Anatómicamente, estas aves tienen unas peculiaridades que despiertan el interés de los observadores. Muchas de ellas no son visibles en el campo y solo se hacen evidentes cuando se manipula a las aves durante el trabajo del anillamiento científico.
-El tamaño de la boca es descomunal. Cuando la abren, la superficie útil para interceptar a sus presas es grande, lo que se ve reforzado por la presencia de las vibrisas, que aumentan aún más el radio de acción de la boca.
-Además de las vibrisas, en toda la cabeza y sobre todo en la frente y rodeando el pico, tienen una red de filoplumas que se suponen sensibles y probablemente aportan alguna información al ave.
-Los dedos son semi palmeados y en el central, la uña es pectinada, adoptando la forma de una especie de peine al que se le atribuye utilidad en el acicalado de las plumas.

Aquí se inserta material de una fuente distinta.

Record server (P : Type) := mkServer {
  maxUser : Z;
  nagleOff : bool;
  nowSession : Z;
  sessionCnt : Z;
  sessionArr : list SESSION;
  freeSessionStack : list Z;
  cnts : counters;
  packets : Z -> CNetPacket.t;
  pool : P;
  iocp : list completion;
  pend : list pending;
  log : list event;
}.
Arguments mkServer {P}.
Arguments maxUser {P}.
Arguments nagleOff {P}.
Arguments nowSession {P}.
Arguments sessionCnt {P}.
Arguments sessionArr {P}.
Arguments freeSessionStack {P}.
Arguments cnts {P}.
Arguments packets {P}.
Arguments pool {P}.
Arguments iocp {P}.
Arguments pend {P}.
Arguments log {P}.

(** ** Atomic actions *)
Inductive act : Type -> Type :=
  (** [ioFlag] *)
  | IncIo (i : Z) : act Z
  | DecIo (i : Z) : act Z
  | CasRelease (i : Z) : act Z
  | GetReleaseFlag (i : Z) : act Z
  | SetReleaseFlag (i v : Z) : act unit
  (** identity and sockets *)
  | GetSessionID (i : Z) : act Z
  | SetSessionID (i v : Z) : act unit
  | GetSocket (i : Z) : act Z
  | SetSocket (i v : Z) : act unit
  | XchgSocket (i : Z) : act Z
  | SetRelSocket (i v : Z) : act unit
  | CancelIo (i : Z) : act unit
  | CloseRelSocket (i : Z) : act unit
  | CloseSocket (s : Z) : act unit
  (** send side *)
  | XchgSendFlag (i v : Z) : act Z
  | SetSendFlag (i v : Z) : act unit
  | GetSendCnt (i : Z) : act Z
  | SetSendCnt (i v : Z) : act unit
  | SendQSize (i : Z) : act Z
  | SendQEnqueue (i p : Z) : act unit
  | SendQDequeue (i : Z) : act (option Z)
  | SetSendPacket (i k p : Z) : act unit
  | GetSendPacket (i k : Z) : act Z
  (** receive side *)
  | RecvQ {B} (i : Z) (f : CRingBuffer.t -> outcome (B * CRingBuffer.t)) : act B
  | RecvDequeueTo (i p n : Z) : act Z
  (** packets *)
  | PoolAlloc : act Z
  | PoolFree (p : Z) : act bool
  | Packet {B} (p : Z) (f : CNetPacket.t -> outcome (B * CNetPacket.t)) : act B
  | Rand : act Z
  (** server members *)
  | FreePush (i : Z) : act unit
  | FreePop : act (option Z)
  | GetNowSession : act Z
  | AddNowSession (d : Z) : act Z
  | GetSessionCnt : act Z
  | SetSessionCnt (v : Z) : act unit
  | Count (f : counters -> counters) : act unit
  (** operating system *)
  | Post (job i : Z) : act bool
  | WSARecv (i : Z) (bufs : list (Z * Z)) : act (option Z)
  | WSASend (i : Z) (bufs : list (Z * Z)) : act (option Z)
  | CreatePort (s i : Z) : act bool
  | SetSockOpt (s : Z) : act unit
  | Emit (e : event) : act unit
  | Raise (f : fault) : act unit.

(** ** Programs *)
Inductive prog : Type -> Type :=
  | Ret {A} (a : A) : prog A
  | Do {A B} (a : act B) (k : B -> prog A) : prog A
  | Loop {A S B} (body : S -> prog (S + B)) (s : S) (k : B -> prog A) : prog A.

Fixpoint pbind {A B} (p : prog A) : (A -> prog B) -> prog B :=
  match p in prog A return (A -> prog B) -> prog B with
  | Ret a => fun f => f a
  | Do a k => fun f => Do a (fun b => pbind (k b) f)
  | Loop body s k => fun f => Loop body s (fun b => pbind (k b) f)
  end.

Declare Scope prog_scope.
Delimit Scope prog_scope with prog.
Bind Scope prog_scope with prog.
Notation "x <- p ;; q" := (pbind p (fun x => q))
  (at level 100, p at next level, right associativity) : prog_scope.
Notation "p ;; q" := (pbind p (fun _ => q)) (at level 100, right associativity) : prog_scope.

Definition do {B} (a : act B) : prog B := Do a Ret.
Definition loop {S B} (body : S -> prog (S + B)) (s : S) : prog B := Loop body s Ret.
Definition skip : prog unit := Ret tt.
Definition exit_loop {S B} (b : B) : prog (S + B) := Ret (inr b).
Definition continue_loop {S B} (s : S) : prog (S + B) := Ret (inl s).

(** ** What an atomic action does

    [choice] is what the action depends on outside the program: the result the
    operating system gives (an error code, 0 for none), the calling thread of a pool
    call, the value of [rand()]. *)
Section exec.
Context {P : Type} `{PoolOps P}.
Implicit Types st : server P.

Definition set_session st (i : Z) (s : SESSION) : server P :=
  mkServer (maxUser st) (nagleOff st) (nowSession st) (sessionCnt st)
    (<[Z.to_nat i := s]> (sessionArr st)) (freeSessionStack st) (cnts st) (packets st)
    (pool st) (iocp st) (pend st) (log st).
Definition set_free st (l : list Z) : server P :=
  mkServer (maxUser st) (nagleOff st) (nowSession st) (sessionCnt st) (sessionArr st) l
    (cnts st) (packets st) (pool st) (iocp st) (pend st) (log st).
Definition set_now st (n : Z) : server P :=
  mkServer (maxUser st) (nagleOff st) n (sessionCnt st) (sessionArr st) (freeSessionStack st)
    (cnts st) (packets st) (pool st) (iocp st) (pend st) (log st).
Definition set_count st (n : Z) : server P :=
  mkServer (maxUser st) (nagleOff st) (nowSession st) n (sessionArr st) (freeSessionStack st)
    (cnts st) (packets st) (pool st) (iocp st) (pend st) (log st).
Definition set_cnts st (c : counters) : server P :=
  mkServer (maxUser st) (nagleOff st) (nowSession st) (sessionCnt st) (sessionArr st)
    (freeSessionStack st) c (packets st) (pool st) (iocp st) (pend st) (log st).
Definition set_packet st (p : Z) (pk : CNetPacket.t) : server P :=
  mkServer (maxUser st) (nagleOff st) (nowSession st) (sessionCnt st) (sessionArr st)
    (freeSessionStack st) (cnts st) (fun q => if q =? p then pk else packets st q)
    (pool st) (iocp st) (pend st) (log st).
Definition set_pool st (pl : P) : server P :=
  mkServer (maxUser st) (nagleOff st) (nowSession st) (sessionCnt st) (sessionArr st)
    (freeSessionStack st) (cnts st) (packets st) pl (iocp st) (pend st) (log st).
Definition set_iocp st (l : list completion) : server P :=
  mkServer (maxUser st) (nagleOff st) (nowSession st) (sessionCnt st) (sessionArr st)
    (freeSessionStack st) (cnts st) (packets st) (pool st) l (pend st) (log st).
Definition set_pend st (l : list pending) : server P :=
  mkServer (maxUser st) (nagleOff st) (nowSession st) (sessionCnt st) (sessionArr st)
    (freeSessionStack st) (cnts st) (packets st) (pool st) (iocp st) l (log st).
Definition emit st (e : event) : server P :=
  mkServer (maxUser st) (nagleOff st) (nowSession st) (sessionCnt st) (sessionArr st)
    (freeSessionStack st) (cnts st) (packets st) (pool st) (iocp st) (pend st) (log st ++ [e]).
Lemma sendable_2 : sendable two (default session (match get_session two 0 with Ok s => Some s | _ => None end)) 2.
Proof.
  unfold sendable. split_and!; try (vm_compute; (reflexivity || discriminate)).
  right. split_and!; try (vm_compute; (reflexivity || discriminate)).
  unfold packet_ok. vm_compute. split_and!; try done. repeat constructor; done.
Qed.

(** A packet is queued and sent, another is queued while the first is in flight, and
    the completion of the first sends it. *)
Lemma turns_three_rest st bs : send_turns 0 three bs st ->
  send_turns 0 start (packet_bytes one 1 ++ [] ++ packet_bytes three 2 ++ bs) st.
Proof.
  intros Hrest.
  eapply turns_one.
  { apply (turn_packet 0 start session 1 100 env true one (drop 9 env)); [reflexivity|exact sendable_1|].
    vm_compute. reflexivity. }
  eapply turns_one.
  { eapply (turn_job 0 one [] [] 100 env true two); [vm_compute; reflexivity|vm_compute; reflexivity]. }
  eapply turns_one.
  { eapply (turn_packet 0 two _ 2 100 env true three); [vm_compute; reflexivity|exact sendable_2|vm_compute; reflexivity]. }
  exact Hrest.
Qed.

Lemma turns_three : send_turns 0 start (packet_bytes one 1 ++ [] ++ packet_bytes three 2 ++ []) three.
Proof. apply turns_three_rest, turns_none. Qed.

Lemma turns : send_turns 0 start (packet_bytes one 1 ++ [] ++ packet_bytes three 2 ++ [] ++ []) four.
Proof.
  apply turns_three_rest. eapply turns_one.
  { eapply (turn_done 0 three [PendRecv 0 []] [] 7 100 env true four); [vm_compute; reflexivity|done|vm_compute; reflexivity]. }
  apply turns_none.
Qed.
End SendSample.
#[local] Existing Instance SendSample.silent.

Lemma wire_carries_queue_in_order_witness :
  exists s' sent_bytes stuck,
    get_session SendSample.four 0 = Ok s' /\
    wire 0 (log SendSample.four) = [] ++ sent_bytes /\
    sent_bytes ++ stuck ++ concat (packet_bytes SendSample.four <$> sendQ s') =
      packet_bytes SendSample.one 1 ++ [] ++ packet_bytes SendSample.three 2 ++ [] ++ [] /\
    (sendFlag s' = 0 -> stuck = []) /\ count_if (is_send 0) (pend SendSample.four) <= 1.
Proof.
  exact (wire_carries_queue_in_order 0 1 SendSample.start SendSample.session _ _
    SendSample.start_idle SendSample.turns).
Defined.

-Los ojos tienen mucha movilidad, pudiendo mirar de frente pero también hacia arriba, sin mover la cabeza.
-Las narinas tienen una estructura muy peculiar, en cierto modo parecida a la de los proceláridos (paíños, pardelas, etc.). Su función parece de momento desconocida.
Investigaciones con resultados sorprendentes
Estudios muy recientes de la Estación Biológica de Doñana han hecho unos descubrimientos en el chotacabras cuellirrojo que posiblemente sean extrapolables a la especie que nos ocupa. Las aves para alimentarse dependen mucho de la luz ambiental para detectar a sus presas, porque su visión no es comparable a la de otras especies nocturnas. Por eso concentran su actividad en las últimas luces de la tarde y primeras de la mañana. En ausencia de luna llena el tiempo disponible de forrajeo disminuye mucho, por lo que las aves tienen que adaptarse a esas circunstancias. Han desarrollado un gran estómago en detrimento del intestino, lo que les permite acaparar gran cantidad de alimento en poco tiempo aprovechando las buenas condiciones de luz, aunque luego la digestión es muy lenta. Pero no es esta la única adaptación a su sistema de alimentación. Cuando la captura de presas baja, pueden pasar sin moverse todo el día y toda la noche para no gastar energía, incluso bajar su temperatura corporal en noches sin luna y con menos alimento disponible.
Hay mucho por descubrir aún en estas aves que sin duda nos seguirán sorprendiendo.